I Plan My Workout the Night Before

Part of the ease of my CrossFit classes was that the coaches designed the programming and they just led me through it — I didn't have to do anything but show up. I tried heading into my home gym the first few days without a plan, and I spent 10 minutes trying to decide what to do, which ended up fizzling out my excitement for working out — it felt like a chore.

I have a workout journal (that I've kept for years), so I started writing down the workout I'm going to do. My coaches post programming the night before so sometimes I peek at that for workout inspiration. I get the equipment I need out (which is usually just a pair of dumbbells, a jump rope, or a chair), I lay my clothes out in the bathroom, and make sure I have socks, sneakers, and a filled water bottle ready to go. Then all I need to do in the morning is wake up, get dressed, put on some music, and get moving.

Getty | mapodile

I Keep It Simple

I no longer have the competition of other people doing burpees faster than me or lifting heavier weights to push me, and that's part of the reason I was so upset about not being able to go to my gym. I was worried that I wasn't going to be able to maintain the same level of fitness I built up over the years because I didn't have that community motivation. I also don't have access to the same equipment and hardcore workouts — barbell and rower, I miss you!

Then I finally said, "who cares?" I realized that something was better than nothing, and that my workouts right now are serving a different purpose. They need to be more gentle and simple in order for me to feel inspired to do them, and they need to make me feel better, not worse.

That first week back to working out, aside from a few early morning workouts, I also did a lot of walking. I committed to walking three miles a day because this was something I knew I could stick too. Taking two walks with my family became a new daily habit, and I could even walk inside if it was raining (I hooked an old treadmill up to my standing desk.) I also felt more inspired to do 10 minutes here and there of yoga because quietly stretching just felt so good, and was another thing I could do while my kids and dogs crawled all over me with my family.

When I feel inspired to do a 45-minute workout in the morning, I keep those very basic and not nearly as intense as the CrossFit workouts I used to do. I begin with a five-minute yoga warmup, then a 20-minute EMOM workout, choosing just four or five moves, doing 45 seconds of each with a 15-second rest. For example, I'll do burpees, dumbbell deadlifts, plank slider walks, dumbbell step-ups, and shoulder presses. After that I do four rounds of five assisted pull-ups, 10 push-ups, and 15 V-ups. These are three movements I've decided to focus on as a personal challenge to see how strong I get — this helps motivate me to wake up! Then I follow up with some yoga. It's simple, easy to follow, and although I'm working my body, the simplicity of the workout acts as a sort of meditation to let my thoughts just settle.

I Stay Positive

Where I live, social distancing needs to happen through the middle of May, but I've mentally prepared myself that it could be extended.
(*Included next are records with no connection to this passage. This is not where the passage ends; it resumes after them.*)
(** * claude-to-openclaw-session: the streaming record-conversion pipeline

    A shallow embedding of [src/claude-to-openclaw-session.py]: the short
    identifier digest ([short_id]), the noise filter ([is_command_noise]),
    the content normaliser ([normalize_content]), the model detector
    ([detect_model]) and the stream converter ([convert]).

    Modelling conventions.
    - A Python [str] is modelled by the byte sequence of its UTF-8 encoding
      (a Rocq [string]). A lone surrogate, which [json.loads] returns for an
      escape such as [\ud800] and which UTF-8 cannot encode, is held as the
      three bytes of its generalised encoding (ED, then A0..BF, then a
      continuation byte); [str.encode()] raises on a string that holds one
      and is the identity on the bytes of every other string.
    - A value produced by [json.loads] is a [json]; a Python [dict] is an
      association list in insertion order with distinct keys.
    - A Python exception is a [Raise] in the [result] monad.
    - The output file is the list of objects handed to [json.dumps], one per
      written line. *)

From Stdlib Require Import ZArith Ascii String List Floats Lia Bool.
From stdpp Require Import base option list strings gmap.
Import ListNotations.

Local Open Scope string_scope.
Local Open Scope list_scope.

(** ** hashlib.md5 (RFC 1321) *)

Module MD5.
Local Open Scope Z_scope.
And although I still have my moments where something will set me off and bring me to tears, I'm trying to stay positive, remembering to take it one day at a time. These morning workouts for the past three weeks have been so good for my mental health. But if I'm too tired and want to sleep in, or I get interrupted by one of my kids who wants me to read them a story or make them banana pancakes, my workout doesn't happen and I'm OK with that.

I know this is only temporary, and because my family and I are healthy, I just feel so overwhelmingly grateful that I don't get upset about missing a workout. Tomorrow is another day, and another opportunity to do burpees or some sun salutations. When I look back at this time in my life, I don't want to remember how stressed I was because I didn't work out. I want to picture all the special moments I shared with my family, and how for once in my life, it was OK to slow down and enjoy the little things.